Reactive Oxygen Species-Responsive Composite Fibers Regulate Oxidative Metabolism through Internal and External Factors to Promote the Recovery of Nerve Function.

Abstract

It is challenging to sufficiently regulate endogenous neuronal reactive oxygen species (ROS) production, reduce neuronal apoptosis, and reconstruct neural networks under spinal cord injury conditions. Here, hydrogel surface grafting and microsol electrospinning are used to construct a composite biomimetic scaffold with "external-endogenous" dual regulation of ROS. The outer hydrogel enhances local autophagy through responsive degradation and rapid release of rapamycin (≈80% within a week), neutralizing extracellular ROS and inhibiting endogenous ROS production, further reducing neuronal apoptosis.
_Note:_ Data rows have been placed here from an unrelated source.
Lemma wp_view_check v k rsp :
  altp2m_inv (dm v) -> is_Some (vcpus (dm v) !! k) -> out_of_guest (dm v) k -> 0 <= altp2m_idx rsp ->
  wp (on_dom (p2m_altp2m_check plat k (altp2m_idx rsp))) (fun _ v' => same_ring v v') v.
Proof.
  intros I [c Hc] Out Hi. apply wp_on_dom.
  assert (W : wp (p2m_altp2m_check plat k (altp2m_idx rsp))
    (fun _ d' => altp2m_inv d' /\ forall n, out_of_guest (dm v) n -> out_of_guest d' n) (dm v)).
  { unfold p2m_altp2m_check. apply wp_bind, wp_gets. apply wp_when; intros Ha; [|done].
    apply wp_bind. apply (wp_switch_vcpu plat Hhooks (dm v) k c); [exact I|exact Ha|exact Hc|exact Out|exact Hi|]. intros d' ok Sw _ _ _. apply wp_ret. split; apply Sw. }
  eapply wp_mono; [exact (wp_keeps _ _ _ _ (keeps_pauses_check k _) W)|].
  intros [] d' [[I' Ho] Hp]. by apply same_ring_dom.
Qed.

Lemma wp_toggle v k e : counts_ok v -> (forall x, extra_at k v = Some x -> 0 <= x) ->
  evs v !! k = Some e -> is_Some (vcpus (dm v) !! k) ->
  wp (vm_event_toggle_singlestep singlestep_supported k) (fun _ v' => same_ring v v') v.
Proof.
  intros Hn Hx He [c Hc]. unfold vm_event_toggle_singlestep. apply wp_bind, wp_gets.
  apply wp_bind. eapply wp_ev_get; [done|]. destruct (_ || _) eqn:E; [apply wp_ret, same_ring_refl|].
  apply orb_false_iff in E as [_ E]. zbool. apply wp_bind, wp_on_dom. eapply wp_deref; [done|].
  replace (v <| dm := dm v |>) with v by (by destruct v). apply wp_bind, wp_bug_on.
  - specialize (Hn k e He). specialize (Hx (extra (ved v) k c e)). unfold extra_at in Hx. rewrite Hc, He in Hx.
    specialize (Hx eq_refl). apply Z.eqb_neq. unfold extra in Hx. destruct (flagged (pause_flag (ved v)) e); cbn in Hx; lia.
  - apply wp_when; intros _; [|apply same_ring_refl]. apply wp_modify. by apply same_ring_evs.
Qed.

Lemma wp_unpause_event v k e : altp2m_inv (dm v) -> evs v !! k = Some e -> is_Some (vcpus (dm v) !! k) ->
  wp (vm_event_vcpu_unpause k) (fun _ v' => same_ring v v') v.
Proof.
  intros I He [c Hc]. unfold vm_event_vcpu_unpause. apply wp_bind. eapply wp_ev_get; [done|]. cbv zeta.
  destruct (Z.ltb_spec (vm_event_pause_count e - 1) 0) as [|Hge]; [apply wp_ret, same_ring_refl|].
  apply wp_bind, wp_modify, wp_on_dom, wp_modify. set (f := fun v0 : vcpu_ev => v0 <| vm_event_pause_count := _ |>).
  assert (Ho : forall n, out_of_guest (dm v) n ->
    out_of_guest ((dm v) <| vcpus ::= alter (fun c => c <| pause_count ::= Z.add (-1) |>) k |>) n).
  { intros n Ho c'. cbn. rewrite lookup_alter_case. case_decide as Hd; [subst|apply Ho].
    rewrite Hc. cbn. intros Ec. injection Ec as <-. cbn. by apply Ho. }
  split; try done.
  - cbn. by apply fmap_alter_same.
  - cbn. by rewrite length_alter.
  - intros j. pose proof (extra_at_upd v j k f (fun c => c <| pause_count ::= Z.add (-1) |>) (ved v)) as E.
    rewrite <- E; [done| |done].
    intros c0 e0 Hc0 He0. rewrite He in He0. simplify_eq. unfold extra, f, flagged. cbn. lia.
  - intros Hn j e'. cbn. rewrite lookup_alter_case. case_decide as Hd; [subst|by apply Hn].
    rewrite He. cbn. intros Ec. injection Ec as <-. cbn. lia.
  - intros _. apply (st_inv plat (dm v)). by apply (inv_cosmetic plat (dm v) k c).
Qed.

(** ** One response *)

(** The domain when responses arrive: the program points of the vCPUs are
    those of the system of VmEventSystem.v. *)
Record ready (l : list pc) (fh : nat) (h : Z) v : Prop := mkReady {
  rd_ring : inv F (mkSys v l fh h);
  rd_views : altp2m_inv (dm v);
  rd_len : length (vcpus (dm v)) = length (evs v);
  rd_wd : is_Some (event_write_data v);
  rd_extra : forall k x, extra_at k v = Some x -> 0 <= x;
  rd_counts : counts_ok v
}.

Lemma same_ring_length v v' : same_ring v v' -> length (evs v') = length (evs v).
Proof. intros Sm. by rewrite <- !(length_fmap pause_flags), (sr_flags _ _ Sm). Qed.

Lemma ready_same l fh h v v' : ready l fh h v -> same_ring v v' -> ready l fh h v'.
Proof.
  intros [R1 R2 R3 R4 R5 R6] Sm. split; try (by apply Sm).
  - by eapply ring_inv_ext; [done|apply Sm..].
  - by rewrite (sr_len _ _ Sm), (same_ring_length _ _ Sm).
  - intros k x. rewrite (sr_extra _ _ Sm). apply R5.
Qed.

Lemma vcpu_there l fh h v k e : ready l fh h v -> evs v !! k = Some e -> is_Some (vcpus (dm v) !! k).
Proof. intros R He. apply lookup_lt_is_Some. rewrite (rd_len _ _ _ _ R). by eapply lookup_lt_Some. Qed.

Lemma still_there v v' k e : same_ring v v' -> evs v !! k = Some e -> exists e', evs v' !! k = Some e'.
Proof. intros Sm He. apply lookup_lt_is_Some. rewrite (same_ring_length _ _ Sm). by eapply lookup_lt_Some. Qed.

Lemma wp_same_seq v (m1 m2 : M S_ unit) :
  wp m1 (fun _ v1 => same_ring v v1) v ->
  (forall v1, same_ring v v1 -> wp m2 (fun _ v2 => same_ring v1 v2) v1) ->
  wp (bind m1 (fun _ => m2)) (fun _ v2 => same_ring v v2) v.
Proof.
  intros W1 W2. apply wp_bind. eapply wp_mono; [exact W1|]. intros [] v1 S1.
  eapply wp_mono; [by apply W2|]. intros [] v2. by apply same_ring_trans.
Qed.

Local Abbreviation resume_one :=
  (resume_one cfg plat mem_sharing_unshare_page zero mask_ok singlestep_supported log_dirty).

(** A response that switches a view names a view and a vCPU that is not
    running guest code. *)
Definition switch_ok d rsp : Prop := has_flag VM_EVENT_FLAG_ALTERNATE_P2M rsp = true ->
  0 <= altp2m_idx rsp /\ out_of_guest d (Z.to_nat (vcpu_id rsp)).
The inner directional fibers continuously supply brain-derived neurotrophic factors to guide axonal growth. The results of in vitro co-culturing show that the dual regulation of oxidative metabolism by the composite scaffold approximately doubles the neuronal autophagy level, reduces 60% of the apoptosis induced by oxidative stress, and increases the differentiation of neural stem cells into neuron-like cells by ≈2.5 times. The in vivo results show that the composite fibers reduce the ROS levels by ≈80% and decrease the formation of scar tissue. RNA sequencing results show that composite scaffolds upregulate autophagy-associated proteins, antioxidase genes, and axonal growth proteins. The developed composite biomimetic scaffold represents a therapeutic strategy to achieve neurofunctional recovery through programmed and accurate bidirectional regulation of the ROS cascade response.